Your response should consist of every line below, reproduced without alteration.
Top of Material provided
(** * Text-adventure engine: world-state store, command parser, command
      handlers and quest check, embedded from the JavaScript sources
      (models/game-state.js, models/quest.js, models/generic-item.js,
      the UniqueItem / Location / Game models and the GameEngine class).

    Conventions of the embedding
    - JavaScript strings are [string]; only the ASCII part of
      [toLowerCase], [trim] and the regular-expression class [\s] is
      modelled.
    - JavaScript integers are [Z]; [NaN], fractions and infinities are not
      represented.
    - An object used as a table and only read by key is a [gmap string _];
      [uniqueItemLocations], whose [Object.keys] order decides which item a
      name resolves to, is an insertion-ordered association list.
      Keys that look like array indices, which [Object.keys] lists first,
      are not treated specially.
    - [null] / [undefined] are [None]; a test [if (x)] on a string-or-null
      value is [truthy], which also rejects the empty string.
    - Properties inherited from [Object.prototype] are not modelled.
    - Objects are values: the stack objects a new store shares with the
      [contents] of the world definition, and the tables a restored store
      shares with the record it was built from, are copies here.  The
      engine never reads [contents] after construction. *)

From stdpp Require Import base numbers option list strings gmap.
From Stdlib Require Import Ascii String DecimalString.

Local Open Scope string_scope.
Local Open Scope Z_scope.

(** ** JavaScript string primitives *)
Module Js.

Definition lowerAscii (c : ascii) : ascii :=
  let n := nat_of_ascii c in
  if (Nat.leb 65 n && Nat.leb n 90)%bool then ascii_of_nat (n + 32)%nat else c.

Fixpoint toLowerCase (s : string) : string :=
  match s with
  | EmptyString => EmptyString
  | String c r => String (lowerAscii c) (toLowerCase r)
  end.

(** [\s] restricted to ASCII: space, tab, line feed, vertical tab, form
    feed, carriage return. *)
Definition isSpace (c : ascii) : bool :=
  let n := nat_of_ascii c in
  (Nat.eqb n 32 || (Nat.leb 9 n && Nat.leb n 13))%bool.

(** Line terminators, the characters [.] does not match. *)
Definition isLineTerminator (c : ascii) : bool :=
  let n := nat_of_ascii c in (Nat.eqb n 10 || Nat.eqb n 13)%bool.

Fixpoint trimStart (s : string) : string :=
  match s with
  | String c r => if isSpace c then trimStart r else s
  | EmptyString => EmptyString
  end.

Fixpoint allSpace (s : string) : bool :=
  match s with
  | EmptyString => true
  | String c r => (isSpace c && allSpace r)%bool
  end.

Fixpoint trimEnd (s : string) : string :=
  match s with
  | EmptyString => EmptyString
  | String c r => if allSpace s then EmptyString else String c (trimEnd r)
  end.

Definition trim (s : string) : string := trimEnd (trimStart s).

(** [s.split(/\s+/)]: the pieces between maximal runs of white space; a
    leading or trailing run yields an empty piece, as in JavaScript. *)
Fixpoint splitGo (s : string) (cur : string) (inGap : bool) : list string :=
  match s with
  | EmptyString => [cur]
  | String c r =>
      if isSpace c
      then (if inGap then splitGo r cur true else cur :: splitGo r EmptyString true)
      else splitGo r (cur +:+ String c EmptyString) false
  end.

Definition splitWs (s : string) : list string := splitGo s EmptyString false.

Fixpoint startsWith (s p : string) : bool :=
  match p, s with
  | EmptyString, _ => true
  | String a p', String b s' => (Ascii.eqb a b && startsWith s' p')%bool
  | String _ _, EmptyString => false
  end.

(** [s.includes(sub)] *)
Fixpoint includes (s sub : string) : bool :=
  (startsWith s sub ||
   match s with
   | EmptyString => false
   | String _ r => includes r sub
   end)%bool.

Fixpoint join (sep : string) (l : list string) : string :=
  match l with
  | [] => EmptyString
  | [x] => x
  | x :: r => x +:+ sep +:+ join sep r
  end.

(** The double-quote character and the line feed, as one-character
    strings. *)
Definition dquote : string := String "034"%char EmptyString.
Definition nl : string := String "010"%char EmptyString.

(** Template-literal rendering of an integer. *)
Definition ofZ (z : Z) : string := NilZero.string_of_int (Z.to_int z).

(** [l.includes(x)] for an array of strings. *)
Definition arrayIncludes (l : list string) (x : string) : bool :=
  existsb (String.eqb x) l.

(** [if (x)] for a value that is a string, [null] or [undefined]. *)
Definition truthy (o : option string) : bool :=
  match o with
  | Some s => negb (String.eqb s EmptyString)
  | None => false
  end.

(** [a || b] for such values. *)
Definition orElse (a b : option string) : option string :=
  if truthy a then a else b.

(** [a || "literal"]. *)
Definition orDefault (a : option string) (d : string) : string :=
  match a with
  | Some s => if String.eqb s EmptyString then d else s
  | None => d
  end.

(** A [null] used as a property key or inside a template literal. *)
Definition keyOf (o : option string) : string :=
  match o with Some s => s | None => "null" end.

(** Values stored in flag tables. *)
Inductive value : Type :=
  | VNull
  | VBool (b : bool)
  | VNum (n : Z)
  | VStr (s : string).

Definition truthyValue (v : value) : bool :=
  match v with
  | VNull => false
  | VBool b => b
  | VNum n => negb (n =? 0)
  | VStr s => negb (String.eqb s EmptyString)
  end.

End Js.

(** ** Insertion-ordered objects (for [Object.keys]) *)
Module JsObject.

Definition t (V : Type) : Type := list (string * V).

Fixpoint get {V} (o : t V) (k : string) : option V :=
  match o with
  | [] => None
  | (k', v) :: r => if String.eqb k' k then Some v else get r k
  end.

(** [o[k] = v]: an existing key keeps its position, a new key goes last. *)
Fixpoint set {V} (o : t V) (k : string) (v : V) : t V :=
  match o with
  | [] => [(k, v)]
  | (k', v') :: r =>
      if String.eqb k' k then (k', v) :: r else (k', v') :: set r k v
  end.

Definition keys {V} (o : t V) : list string := List.map fst o.

End JsObject.

(** ** Records of the state store (models/game-state.js) *)

(** One generic-item stack, [{itemId, quantity}]. *)
Module Stack.
Record t : Type := mk { itemId : string; quantity : Z }.
End Stack.

(** An entry of [containerStates]. *)
Module ContainerState.
Record t : Type := mk { isLocked : bool; isOpen : bool }.
End ContainerState.

(** An entry of [exitStates]. *)
Module ExitState.
Record t : Type := mk { isLocked : bool }.
End ExitState.

(** An entry of [players]. *)
Module PlayerData.
Record t : Type := mk {
  currentLocation : string;
  score : Z;
  turnCount : Z;
  visitedLocations : list string;
  flags : gmap string Js.value
}.
End PlayerData.

(** ** GameState: the fields and every method that needs no world
    definition.  The optional [playerId] argument of the JavaScript methods
    is an [option string]. *)
Module GameState.

Record t : Type := mk {
  gameId : option string;
  players : gmap string PlayerData.t;
  activePlayerId : option string;
  uniqueItemLocations : JsObject.t (option string);
  genericItemStacks : gmap string (list Stack.t);
  npcLocations : JsObject.t string;
  containerStates : gmap string ContainerState.t;
  exitStates : gmap string ExitState.t;
  flags : gmap string Js.value;
  questStates : gmap string string
}.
Bottom of Material provided
» Task result
(** * Text-adventure engine: world-state store, command parser, command
      handlers and quest check, embedded from the JavaScript sources
      (models/game-state.js, models/quest.js, models/generic-item.js,
      the UniqueItem / Location / Game models and the GameEngine class).

    Conventions of the embedding
    - JavaScript strings are [string]; only the ASCII part of
      [toLowerCase], [trim] and the regular-expression class [\s] is
      modelled.
    - JavaScript integers are [Z]; [NaN], fractions and infinities are not
      represented.
    - An object used as a table and only read by key is a [gmap string _];
      [uniqueItemLocations], whose [Object.keys] order decides which item a
      name resolves to, is an insertion-ordered association list.
      Keys that look like array indices, which [Object.keys] lists first,
      are not treated specially.
    - [null] / [undefined] are [None]; a test [if (x)] on a string-or-null
      value is [truthy], which also rejects the empty string.
    - Properties inherited from [Object.prototype] are not modelled.
    - Objects are values: the stack objects a new store shares with the
      [contents] of the world definition, and the tables a restored store
      shares with the record it was built from, are copies here.  The
      engine never reads [contents] after construction. *)

From stdpp Require Import base numbers option list strings gmap.
From Stdlib Require Import Ascii String DecimalString.

Local Open Scope string_scope.
Local Open Scope Z_scope.

(** ** JavaScript string primitives *)
Module Js.

Definition lowerAscii (c : ascii) : ascii :=
  let n := nat_of_ascii c in
  if (Nat.leb 65 n && Nat.leb n 90)%bool then ascii_of_nat (n + 32)%nat else c.

Fixpoint toLowerCase (s : string) : string :=
  match s with
  | EmptyString => EmptyString
  | String c r => String (lowerAscii c) (toLowerCase r)
  end.

(** [\s] restricted to ASCII: space, tab, line feed, vertical tab, form
    feed, carriage return. *)
Definition isSpace (c : ascii) : bool :=
  let n := nat_of_ascii c in
  (Nat.eqb n 32 || (Nat.leb 9 n && Nat.leb n 13))%bool.

(** Line terminators, the characters [.] does not match. *)
Definition isLineTerminator (c : ascii) : bool :=
  let n := nat_of_ascii c in (Nat.eqb n 10 || Nat.eqb n 13)%bool.

Fixpoint trimStart (s : string) : string :=
  match s with
  | String c r => if isSpace c then trimStart r else s
  | EmptyString => EmptyString
  end.

Fixpoint allSpace (s : string) : bool :=
  match s with
  | EmptyString => true
  | String c r => (isSpace c && allSpace r)%bool
  end.

Fixpoint trimEnd (s : string) : string :=
  match s with
  | EmptyString => EmptyString
  | String c r => if allSpace s then EmptyString else String c (trimEnd r)
  end.

Definition trim (s : string) : string := trimEnd (trimStart s).

(** [s.split(/\s+/)]: the pieces between maximal runs of white space; a
    leading or trailing run yields an empty piece, as in JavaScript. *)
Fixpoint splitGo (s : string) (cur : string) (inGap : bool) : list string :=
  match s with
  | EmptyString => [cur]
  | String c r =>
      if isSpace c
      then (if inGap then splitGo r cur true else cur :: splitGo r EmptyString true)
      else splitGo r (cur +:+ String c EmptyString) false
  end.

Definition splitWs (s : string) : list string := splitGo s EmptyString false.

Fixpoint startsWith (s p : string) : bool :=
  match p, s with
  | EmptyString, _ => true
  | String a p', String b s' => (Ascii.eqb a b && startsWith s' p')%bool
  | String _ _, EmptyString => false
  end.

(** [s.includes(sub)] *)
Fixpoint includes (s sub : string) : bool :=
  (startsWith s sub ||
   match s with
   | EmptyString => false
   | String _ r => includes r sub
   end)%bool.

Fixpoint join (sep : string) (l : list string) : string :=
  match l with
  | [] => EmptyString
  | [x] => x
  | x :: r => x +:+ sep +:+ join sep r
  end.

(** The double-quote character and the line feed, as one-character
    strings. *)
Definition dquote : string := String "034"%char EmptyString.
Definition nl : string := String "010"%char EmptyString.

(** Template-literal rendering of an integer. *)
Definition ofZ (z : Z) : string := NilZero.string_of_int (Z.to_int z).

(** [l.includes(x)] for an array of strings. *)
Definition arrayIncludes (l : list string) (x : string) : bool :=
  existsb (String.eqb x) l.

(** [if (x)] for a value that is a string, [null] or [undefined]. *)
Definition truthy (o : option string) : bool :=
  match o with
  | Some s => negb (String.eqb s EmptyString)
  | None => false
  end.

(** [a || b] for such values. *)
Definition orElse (a b : option string) : option string :=
  if truthy a then a else b.

(** [a || "literal"]. *)
Definition orDefault (a : option string) (d : string) : string :=
  match a with
  | Some s => if String.eqb s EmptyString then d else s
  | None => d
  end.

(** A [null] used as a property key or inside a template literal. *)
Definition keyOf (o : option string) : string :=
  match o with Some s => s | None => "null" end.

(** Values stored in flag tables. *)
Inductive value : Type :=
  | VNull
  | VBool (b : bool)
  | VNum (n : Z)
  | VStr (s : string).

Definition truthyValue (v : value) : bool :=
  match v with
  | VNull => false
  | VBool b => b
  | VNum n => negb (n =? 0)
  | VStr s => negb (String.eqb s EmptyString)
  end.

End Js.

(** ** Insertion-ordered objects (for [Object.keys]) *)
Module JsObject.

Definition t (V : Type) : Type := list (string * V).

Fixpoint get {V} (o : t V) (k : string) : option V :=
  match o with
  | [] => None
  | (k', v) :: r => if String.eqb k' k then Some v else get r k
  end.

(** [o[k] = v]: an existing key keeps its position, a new key goes last. *)
Fixpoint set {V} (o : t V) (k : string) (v : V) : t V :=
  match o with
  | [] => [(k, v)]
  | (k', v') :: r =>
      if String.eqb k' k then (k', v) :: r else (k', v') :: set r k v
  end.

Definition keys {V} (o : t V) : list string := List.map fst o.

End JsObject.

(** ** Records of the state store (models/game-state.js) *)

(** One generic-item stack, [{itemId, quantity}]. *)
Module Stack.
Record t : Type := mk { itemId : string; quantity : Z }.
End Stack.

(** An entry of [containerStates]. *)
Module ContainerState.
Record t : Type := mk { isLocked : bool; isOpen : bool }.
End ContainerState.

(** An entry of [exitStates]. *)
Module ExitState.
Record t : Type := mk { isLocked : bool }.
End ExitState.

(** An entry of [players]. *)
Module PlayerData.
Record t : Type := mk {
  currentLocation : string;
  score : Z;
  turnCount : Z;
  visitedLocations : list string;
  flags : gmap string Js.value
}.
End PlayerData.

(** ** GameState: the fields and every method that needs no world
    definition.  The optional [playerId] argument of the JavaScript methods
    is an [option string]. *)
Module GameState.

Record t : Type := mk {
  gameId : option string;
  players : gmap string PlayerData.t;
  activePlayerId : option string;
  uniqueItemLocations : JsObject.t (option string);
  genericItemStacks : gmap string (list Stack.t);
  npcLocations : JsObject.t string;
  containerStates : gmap string ContainerState.t;
  exitStates : gmap string ExitState.t;
  flags : gmap string Js.value;
  questStates : gmap string string
}.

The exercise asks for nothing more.